Duchenne muscular dystrophy is a genetic disorder affecting around 1 in 3,600 boys. According to Wikipedia, it is caused by a mutation in the dystrophin gene, the largest gene located on the human X chromosome, which codes for the protein dystrophin, an important structural component within muscle tissue that provides structural stability to the dystroglycan complex (DGC) of the cell membrane. While both sexes can carry the mutation, females rarely exhibit signs of the disease. Children with this condition usually don’t show symptoms right away. Symptoms usually appear in male children before age 6 and may be visible in early infancy, but their muscles become progressively weaker over time as normal tissue is replaced by rigid connective tissue — a process known as fibrosis. It’s been unclear whether fibrosis causes the failure of muscle repair or regeneration, or rather failure of regeneration leads to fibrosis.

To find answers to this chicken-or-egg conundrum, researchers at the Children’s National Medical Center in Washington, DC, analyzed muscle biopsies from patients at different stages of several dystrophic diseases and found that they expressed a collection of genes associated with both normal tissue repair and progressive fibrosis. They then looked at the expression of these genes in normally regenerating mouse muscle and found that, although the same genes were expressed, their activities were ordered and spread out over time in the healthy tissue, with every cell arriving at the same stage of the repair process alongside its neighbors. In contrast, cells in dystrophic muscle underwent these processes asynchronously, which could cause regeneration failure.

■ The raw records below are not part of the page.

(* ================================================================== *)
(** ** Instances of the external functions, to run the model *)

(** Correctly rounded [x^y] for the exponents the program uses (positive even
    integers): the value a C library returns whenever the power is exactly
    representable; [pow(1,y)] is 1 for every [y] (ISO C, Annex F).  Other
    exponents are outside this instance, which then answers NaN. *)
Definition pow_exact (x y : float) : float :=
  if (x =? 1)%float then 1%float else
  match Prim2SF y with
  | S754_finite false my ey =>
      let n := if 0 <=? ey then Zpos my * 2 ^ ey
               else if Zpos my mod 2 ^ (- ey) =? 0 then Zpos my / 2 ^ (- ey)
               else 1 in
      if Z.even n then
        match Prim2SF x with
        | S754_zero _ => 0%float
        | S754_infinity _ => infinity
        | S754_nan => nan
        | S754_finite _ mx ex =>
            SF2Prim (binary_normalize prec emax (Zpos mx ^ n) (ex * n) false)
        end
      else nan
  | _ => nan
  end.

(** Geometric mixing. *)
Definition mix_geometric (_ : PairInvPoly) (u v : float) : float :=
  sqrt (u * v)%float.

(** The words of the example commands. *)
Definition numeric_words (word : string) : option float :=
  if String.eqb word "0.0" then Some 0%float
  else if String.eqb word "1.0" then Some 1%float
  else if String.eqb word "2.5" then Some 2.5%float
  else if String.eqb word "3.0" then Some 3%float
  else None.

Definition range_words (word : string) (nmin nmax : Z) : Z * Z :=
  if String.eqb word "*" then (nmin, nmax)
  else if String.eqb word "0" then (0, 0)
  else if String.eqb word "1" then (1, 1)
  else if String.eqb word "2" then (2, 2)
  else if String.eqb word "3" then (3, 3)
  else (-1, -1).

In order to test this hypothesis, the researchers created a mouse model of asynchronous muscle repair by injecting a toxin into nearby spots of muscle at different time intervals. When they analyzed the gene expression patterns over a period of 10 days, they found that muscle recovery stalled in areas of tissue between the two injury sites.

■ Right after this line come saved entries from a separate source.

(** *** Missing annotations *)

(** C5.  A parser that reports the missing-annotation error is passed
    over: the snapshot is one that [Extract] returns for the registry
    without that parser, it has no entry under the parser's name (the
    denial key aside, which is never that parser's doing), and the log has
    no line about a failed read for it. *)
Theorem Extract_skips_missing e ing anns log name p val err :
  Extract e ing anns log →
  annotations e !! name = Some p →
  Parse p ing = (val, Some err) →
  IsMissingAnnotations err = true →
  (∃ log', Extract (mkExtractor (secretResolver e) (delete name (annotations e)))
             ing anns log')
  ∧ (name ≠ DeniedKeyName → anns !! name = None)
  ∧ (∀ ns nm err', (Errorf_reading name ns nm err' ∉ log)
                   ∧ (V5_reading name ns nm err' ∉ log)).
Proof.
  intros (order & Ho & Hrun) Hreg HP Hm.
  pose proof (iterationOrder_NoDup _ _ Ho) as Hnd.
  pose proof Hreg as Hin. apply (iterationOrder_elem _ _ _ _ Ho) in Hin.
  apply list_elem_of_split in Hin as (pre & post & ->).
  assert (anns = (ExtractIn (pre ++ post) ing).1) as Hanns.
  { replace anns with (ExtractIn (pre ++ (name, p) :: post) ing).1 by (by rewrite Hrun).
    unfold ExtractIn. rewrite loop_at, foldl_app.
    destruct (foldl (ExtractStep ing) (∅, []) pre) as [anns1 log1].
    rewrite (ExtractStep_missing _ _ _ _ _ _ _ HP Hm). by apply loop_snapshot. }
  assert (name ∉ (pre ++ post).*1) as Hfresh.
  { rewrite fmap_app, fmap_cons in Hnd.
    apply NoDup_app in Hnd as (_ & Hpre & Hpost). apply NoDup_cons in Hpost as [Hpost _].
    rewrite fmap_app, not_elem_of_app. split; [|done].
    intros Hin. apply (Hpre _ Hin). by left. }
  split; [|split].
  - exists ((ExtractIn (pre ++ post) ing).2), (pre ++ post). split.
    + unfold iterationOrder in *. cbn [annotations].
      apply (Permutation_cons_inv (a := (name, p))).
      rewrite (map_to_list_delete _ _ _ Hreg), <- Ho.
      apply Permutation_middle.
    + rewrite Hanns. by destruct (ExtractIn (pre ++ post) ing).
  - intros Hne. rewrite Hanns. unfold ExtractIn.
    rewrite loop_untouched by done. apply lookup_empty.
  - intros ns nm err'.
    replace log with (ExtractIn (pre ++ (name, p) :: post) ing).2 by (by rewrite Hrun).
    split; intros Hline; unfold ExtractIn in Hline;
      apply loop_log_provenance in Hline as [Hline | (n & q & Hq & Hline)];
      try (by apply elem_of_nil in Hline);
      (destruct Hline as [Hline | (e' & He' & Hm' & [Hline|Hline])];
       try discriminate Hline; injection Hline as -> _ _ _;
       apply (iterationOrder_elem _ _ _ _ Ho) in Hq;
       assert (q = p) as -> by congruence;
       rewrite HP in He'; cbn in He'; congruence).
Qed.

(** *** Typed accessors *)

Lemma parseNamed_registered e name ing p :
  annotations e !! name = Some p →
  parseNamed e name ing = Returns (Parse p ing).1.
Proof. intros Hreg. unfold parseNamed. rewrite Hreg. by destruct (Parse p ing). Qed.

Lemma assertBool_Returns val b : assertBool val = Returns b ↔ val = Some (Bool b).
Proof.
  split; [|by intros ->].
  destruct val as [[]|]; cbn; intros H; by inversion H.
Qed.

Lemma assertUpstream_Returns val (u : option Upstream) :
  assertUpstream val = Returns u ↔ val = Some (UpstreamPtr u).
Proof.
  split; [|by intros ->].
  destruct val as [[]|]; cbn; intros H; by inversion H.
Qed.

Lemma assertAffinityConfig_Returns val (a : option AffinityConfig) :
  assertAffinityConfig val = Returns a ↔ val = Some (AffinityConfigPtr a).
Proof.
  split; [|by intros ->].
  destruct val as [[]|]; cbn; intros H; by inversion H.
Qed.

(** On the extractor of [newAnnotationExtractor], each typed accessor looks
    at the parser of its own package and at nothing but the value that
    parser returns: it returns a value exactly when the parser's value has
    the accessor's type, and then it is that value, whether or not the
    parser also reported an error. *)
Lemma accessors_return_the_typed_value
    (pk : @parserPackages Upstream AffinityConfig Secret Dyn
            AuthCertificate DefaultBackend) cfg ing :
  (∀ b, SecureUpstream (newAnnotationExtractor pk cfg) ing = Returns b
        ↔ (Parse (secureupstream_NewParser pk) ing).1 = Some (Bool b))
  ∧ (∀ u, HealthCheck (newAnnotationExtractor pk cfg) ing = Returns u
          ↔ (Parse (healthcheck_NewParser pk cfg) ing).1 = Some (UpstreamPtr u))
  ∧ (∀ b, SSLPassthrough (newAnnotationExtractor pk cfg) ing = Returns b
          ↔ (Parse (sslpassthrough_NewParser pk) ing).1 = Some (Bool b))
  ∧ (∀ a, SessionAffinity (newAnnotationExtractor pk cfg) ing = Returns a
          ↔ (Parse (sessionaffinity_NewParser pk) ing).1 = Some (AffinityConfigPtr a)).
Proof.
  assert (∀ name p, (name, p) ∈ registryLiteral pk cfg →
            parseNamed (newAnnotationExtractor pk cfg) name ing
            = Returns (Parse p ing).1) as Hnamed.
  { intros name p Hin. by apply parseNamed_registered, registry_lookup. }
  unfold SecureUpstream, HealthCheck, SSLPassthrough, SessionAffinity.
  rewrite (Hnamed secureUpstream (secureupstream_NewParser pk)),
    (Hnamed healthCheck (healthcheck_NewParser pk cfg)),
    (Hnamed sslPassthrough (sslpassthrough_NewParser pk)),
    (Hnamed sessionAffinity (sessionaffinity_NewParser pk));
    [|unfold registryLiteral; rewrite !elem_of_cons; tauto..].
  split; [apply assertBool_Returns|].
  split; [apply assertUpstream_Returns|].
  split; [apply assertBool_Returns|apply assertAffinityConfig_Returns].
Qed.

The JCB paper entitled: “Asynchronous remodeling is a driver of failed regeneration in Duchenne muscular dystrophy (JCB vol. 207 no. 1 139-158 The Rockefeller University Press, doi: 10.1083 jcb.201402079) is coauthored by Eric P. Hoffman, Sherry Dadgar, Zuyi Wang, Helen Johnston, Akanchha Kesari, Kanneboyina Nagaraju, Yi-Wen Chen, D. Ashley Hill, Terence A. Partridge, Mamta Giri, Robert J. Freishtat, and Javad Nazarian of the Center for Genetic Medicine Research, Childrens National Medical Center, and Department of Integrative Systems Biology at George Washington University, Washington; and Jianhua Xuan and Yue Wang of The Bradley Department of Electrical and Computer Engineering, Virginia Polytechnic Institute and State University, Arlington, Virginia. S. Dadgar, Z. Wang, and H. Johnston contributed equally to this paper.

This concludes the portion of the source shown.